Thursday, June 19, 2014

LIVING AS THOUGH WE DON'T LIVE HERE


A couple weeks ago my little sister and I spent an evening watching Toronto’s National Ballet Company perform Cinderella. It was exquisite. Everything about the evening was as close to perfect as could be. My sister and I were together, the city was bustling with the energy of summer, inside the theatre the orchestra’s music swelled and filled, and the dancers were magical in their retelling of a timeless fairytale.

The closing curtain fell and my sister and I stood to applaud. When a performance is magnificent, when the dancers have left everything onstage, when they’ve invited us into their world and we’ve let them into ours, there’s almost a mystical connection. Though they danced for a full house, for an audience of hundreds, they also danced just for us. It’s personal, somehow. My sister and I clapped until our arms hurt and our hands ached.

As we left the theatre and began walking through the downtown of our city, my sister looked at me and said, “Why don’t we do stuff like this more? We live in a city that has symphonies and operas, musicals and world class ballet companies. If we were tourists, we’d do as much of this as we could. It’s so easy to take it all for granted. We should start living as though we don’t live here.”

We should start living as though we don’t live here. 

Those words have lingered because my sister’s right. She’s right in the literal sense that, as those who love the arts, we should enjoy what Toronto offers. But the truth of her words apply much more broadly, as well. They’re words that are true about life.

We should live life as though we’re visitors on this earth, as though we don’t live here, as though our time here is short and precious. We should live like we’re tourists passing through town because that is what we actually are.

Our time is finite. We live short lives with eternity stretching endlessly on either side. We inhale. We exhale. And then like a breath we’re gone.

If this is true, why do we spend so much of our time doing things with little value? It’s a timeless question with a variety of answers. But one answer is this: Maybe we squander the gift of time because we fail to realize what a precious gift it actually is. Maybe we need to start living as though we don’t actually live here.

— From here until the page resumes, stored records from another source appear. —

Fixpoint stringify (v : JValue) : jsstring :=
  match v with
  | JNull => units "null"
  | JBool true => units "true"
  | JBool false => units "false"
  | JNumber n => decimal n
  | JString s => quote s
  | JArray items =>
      91 :: (fix elements (l : list JValue) : jsstring :=
               match l with
               | [] => []
               | x :: l' =>
                   match l' with
                   | [] => stringify x
                   | _ :: _ => stringify x ++ 44 :: elements l'
                   end
               end) items ++ [93]
  | JObject members =>
      123 :: (fix pairs (l : list (jsstring * JValue)) : jsstring :=
                match l with
                | [] => []
                | (k, x) :: l' =>
                    match l' with
                    | [] => quote k ++ 58 :: stringify x
                    | _ :: _ => quote k ++ 58 :: stringify x ++ 44 :: pairs l'
                    end
                end) members ++ [125]
  end.

Definition is_ws (u : Z) : bool := (u =? 32) || (u =? 9) || (u =? 10) || (u =? 13).

Fixpoint skip_ws (s : jsstring) : jsstring :=
  match s with
  | u :: r => if is_ws u then skip_ws r else s
  | [] => []
  end.

Definition is_digit (u : Z) : bool := (48 <=? u) && (u <=? 57).

Definition hex_value (u : Z) : option Z :=
  if is_digit u then Some (u - 48)
  else if (97 <=? u) && (u <=? 102) then Some (u - 87)
  else if (65 <=? u) && (u <=? 70) then Some (u - 55)
  else None.

Definition unescape (e : Z) : option Z :=
  if e =? 34 then Some 34
  else if e =? 92 then Some 92
  else if e =? 47 then Some 47
  else if e =? 98 then Some 8
  else if e =? 102 then Some 12
  else if e =? 110 then Some 10
  else if e =? 114 then Some 13
  else if e =? 116 then Some 9
  else None.

Definition cons_unit (u : Z) (r : option (jsstring * jsstring)) : option (jsstring * jsstring) :=
  match r with
  | Some (s, rest) => Some (u :: s, rest)
  | None => None
  end.

(** A string after its opening quote: the text and what follows the
    closing quote. *)
Fixpoint parse_string_body (s : jsstring) : option (jsstring * jsstring) :=
  match s with
  | [] => None
  | u :: r =>
      if u =? 34 then Some ([], r)
      else if u <? 32 then None
      else if u =? 92 then
        match r with
        | e :: r' =>
            if e =? 117 then
              match r' with
              | a :: b :: c :: d :: r'' =>
                  match hex_value a, hex_value b, hex_value c, hex_value d with
                  | Some a, Some b, Some c, Some d =>
                      cons_unit (a * 4096 + b * 256 + c * 16 + d) (parse_string_body r'')
                  | _, _, _, _ => None
                  end
              | _ => None
              end
            else
              match unescape e with
              | Some x => cons_unit x (parse_string_body r')
              | None => None
              end
        | [] => None
        end
      else cons_unit u (parse_string_body r)
  end.

Fixpoint digits (acc : Z) (s : jsstring) : Z * jsstring :=
  match s with
  | u :: r => if is_digit u then digits (acc * 10 + (u - 48)) r else (acc, s)
  | [] => (acc, [])
  end.

(** An integer is complete when no fraction or exponent follows. *)
Definition integer_ends (n : Z) (r : jsstring) : option (Z * jsstring) :=
  match r with
  | c :: _ => if (c =? 46) || (c =? 101) || (c =? 69) then None else Some (n, r)
  | [] => Some (n, r)
  end.

Definition parse_natural (s : jsstring) : option (Z * jsstring) :=
  match s with
  | d :: r =>
      if d =? 48 then integer_ends 0 r
      else if is_digit d then let (n, r') := digits (d - 48) r in integer_ends n r'
      else None
  | [] => None
  end.

Definition parse_number (s : jsstring) : option (Z * jsstring) :=
  match s with
  | u :: r =>
      if u =? 45 then
        match parse_natural r with
        | Some (n, r') => Some (- n, r')
        | None => None
        end
      else parse_natural s
  | [] => None
  end.

Fixpoint strip_prefix (p s : jsstring) : option jsstring :=
  match p, s with
  | [], _ => Some s
  | a :: p', b :: s' => if a =? b then strip_prefix p' s' else None
  | _ :: _, [] => None
  end.

Definition literal (text : string) (v : JValue) (s : jsstring) : option (JValue * jsstring) :=
  match strip_prefix (units text) s with
  | Some r => Some (v, r)
  | None => None
  end.

Fixpoint parse_value (fuel : nat) (s : jsstring) : option (JValue * jsstring) :=
  match fuel with
  | O => None
  | S fuel' =>
      match skip_ws s with
      | [] => None
      | u :: r =>
          if u =? 34 then
            match parse_string_body r with
            | Some (str, r') => Some (JString str, r')
            | None => None
            end
          else if u =? 91 then
            match skip_ws r with
            | c :: r' =>
                if c =? 93 then Some (JArray [], r')
                else match parse_elements fuel' r with
                     | Some (items, r'') => Some (JArray items, r'')
                     | None => None
                     end
            | [] => None
            end
          else if u =? 123 then
            match skip_ws r with
            | c :: r' =>
                if c =? 125 then Some (JObject [], r')
                else match parse_members fuel' r with
                     | Some (members, r'') => Some (JObject members, r'')
                     | None => None
                     end
            | [] => None
            end
          else if u =? 110 then literal "null" JNull (u :: r)
          else if u =? 116 then literal "true" (JBool true) (u :: r)
          else if u =? 102 then literal "false" (JBool false) (u :: r)
          else
            match parse_number (u :: r) with
            | Some (n, r') => Some (JNumber n, r')
            | None => None
            end
      end
  end
with parse_elements (fuel : nat) (s : jsstring) : option (list JValue * jsstring) :=
  match fuel with
  | O => None
  | S fuel' =>
      match parse_value fuel' s with
      | Some (v, r) =>
          match skip_ws r with
          | c :: r' =>
              if c =? 44 then
                match parse_elements fuel' r' with
                | Some (vs, r'') => Some (v :: vs, r'')
                | None => None
                end
              else if c =? 93 then Some ([v], r')
              else None
          | [] => None
          end
      | None => None
      end
  end
with parse_members (fuel : nat) (s : jsstring)
  : option (list (jsstring * JValue) * jsstring) :=
  match fuel with
  | O => None
  | S fuel' =>
      match skip_ws s with
      | q :: r =>
          if q =? 34 then
            match parse_string_body r with
            | Some (key, r1) =>
                match skip_ws r1 with
                | colon :: r2 =>
                    if colon =? 58 then
                      match parse_value fuel' r2 with
                      | Some (v, r3) =>
                          match skip_ws r3 with
                          | c :: r4 =>
                              if c =? 44 then
                                match parse_members fuel' r4 with
                                | Some (ms, r5) => Some ((key, v) :: ms, r5)
                                | None => None
                                end
                              else if c =? 125 then Some ([(key, v)], r4)
                              else None
                          | [] => None
                          end
                      | None => None
                      end
                    else None
                | [] => None
                end
            | None => None
            end
          else None
      | [] => None
      end
  end.

(** [JSON.parse]: one value, with nothing but white space around it.  Two
    units of fuel for every code unit are enough for the nesting. *)
Definition parse (text : jsstring) : option JValue :=
  match parse_value (2 * length text + 2) text with
  | Some (v, r) => match skip_ws r with [] => Some v | _ :: _ => None end
  | None => None
  end.


End Json.

#[export] Instance node_le : Runtime := {|
  JSValue := Json.JValue;
  JSON_parse := Json.parse;
  JSON_stringify := Json.stringify;
  os_endianness := LE;
|}.

(** ** The wire format and scripted runs *)

Section Wire.

Context `{RT : Runtime}.

Definition uint32_bytes (value : Z) : list Z :=
  match os_endianness with
  | BE => rev (uint32_bytes_LE value)
  | LE => uint32_bytes_LE value
  end.

(** A frame of the wire format: the length of the payload as a uint32 in
    the host's byte order, then the payload. *)
Definition wire_frame (payload : list Z) : Buffer :=
  uint32_bytes (len payload) ++ payload.

(** What a consumer and a well-behaved peer do, one step at a time: the
    peer's frame arrives as one chunk, or the consumer asks for a message. *)
Inductive Action :=
| Recv (payload : list Z) (v : JSValue)
| Ask (timeoutMs : option Z).

Definition event_of (a : Action) : Event :=
  match a with
  | Recv payload _ => EvData (wire_frame payload)
  | Ask timeoutMs => EvRead timeoutMs
  end.

(** [payload] fits a uint32 length and is the JSON text of [v]. *)
Definition json_of (payload : list Z) (v : JSValue) : Prop :=
  len payload < 2 ^ 32 /\ JSON_parse (utf8_decode payload) = Some v.

Definition well_formed (a : Action) : Prop :=
  match a with
  | Recv payload v => json_of payload v
  | Ask _ => True
  end.

Fixpoint received (script : list Action) : list JSValue :=
  match script with
  | [] => []
  | Recv _ v :: script' => v :: received script'
  | Ask _ :: script' => received script'
  end.

Fixpoint payloads (script : list Action) : list (list Z) :=
  match script with
  | [] => []
  | Recv payload _ :: script' => payload :: payloads script'
  | Ask _ :: script' => payloads script'
  end.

We fail to do this whenever we wait till tomorrow to enjoy what He holds out to us today. Tomorrow I’ll change. Tomorrow I’ll slow down. Tomorrow I’ll choose what is right. It’s a common refrain, isn’t it? We promise ourselves that tomorrow we’ll live differently, enjoy deeply, or make the right choice.

But that’s not how time works. Time is always in the present. Today. Right now. This day’s time is a finite gift with infinite possibility because of limitless grace. The promise of I’ll do it tomorrow is always elusive because the only real choice for how we use our time is right now.

If I ever move away from this city I call home, it would be so sad to look back and see a pattern of missed opportunities and wasted time. I may never move from Toronto, but I will surely move on from this life to the next. I want to live on this earth—this day—as though I’m a tourist passing through town.

What does that mean, though? What ways should I start living life as though I won’t live here forever? What ways should I better use the finite time I’ve been given?

Should I read to my children more? Should I be on Facebook less? Should I call my Dad and Mom more often? Should I spend less time online and more time communing with my Creator? Should I rest earlier each night and rise earlier each morning? Should I pray longer and read God’s word more? Should I spend less time serving myself and more time serving others? Should I go to the ballet with my little sister again soon?

Though simplistic, in some ways our lives can be reduced to fractions of time that, when pieced together, create the whole. Right living is often not about creating new categories or radically changing everything, but about changing the ratio—changing certain things from less to more and other things from more to less.

It’s a timeless lament, these thoughts about how quickly time passes and how to use the time we’re given. But it’s pure grace when we feel how finite it all is because sometimes it’s only then, only when we feel time quietly passing by, that we start living life in light of eternity.

Because really, we’re all just visitors passing through.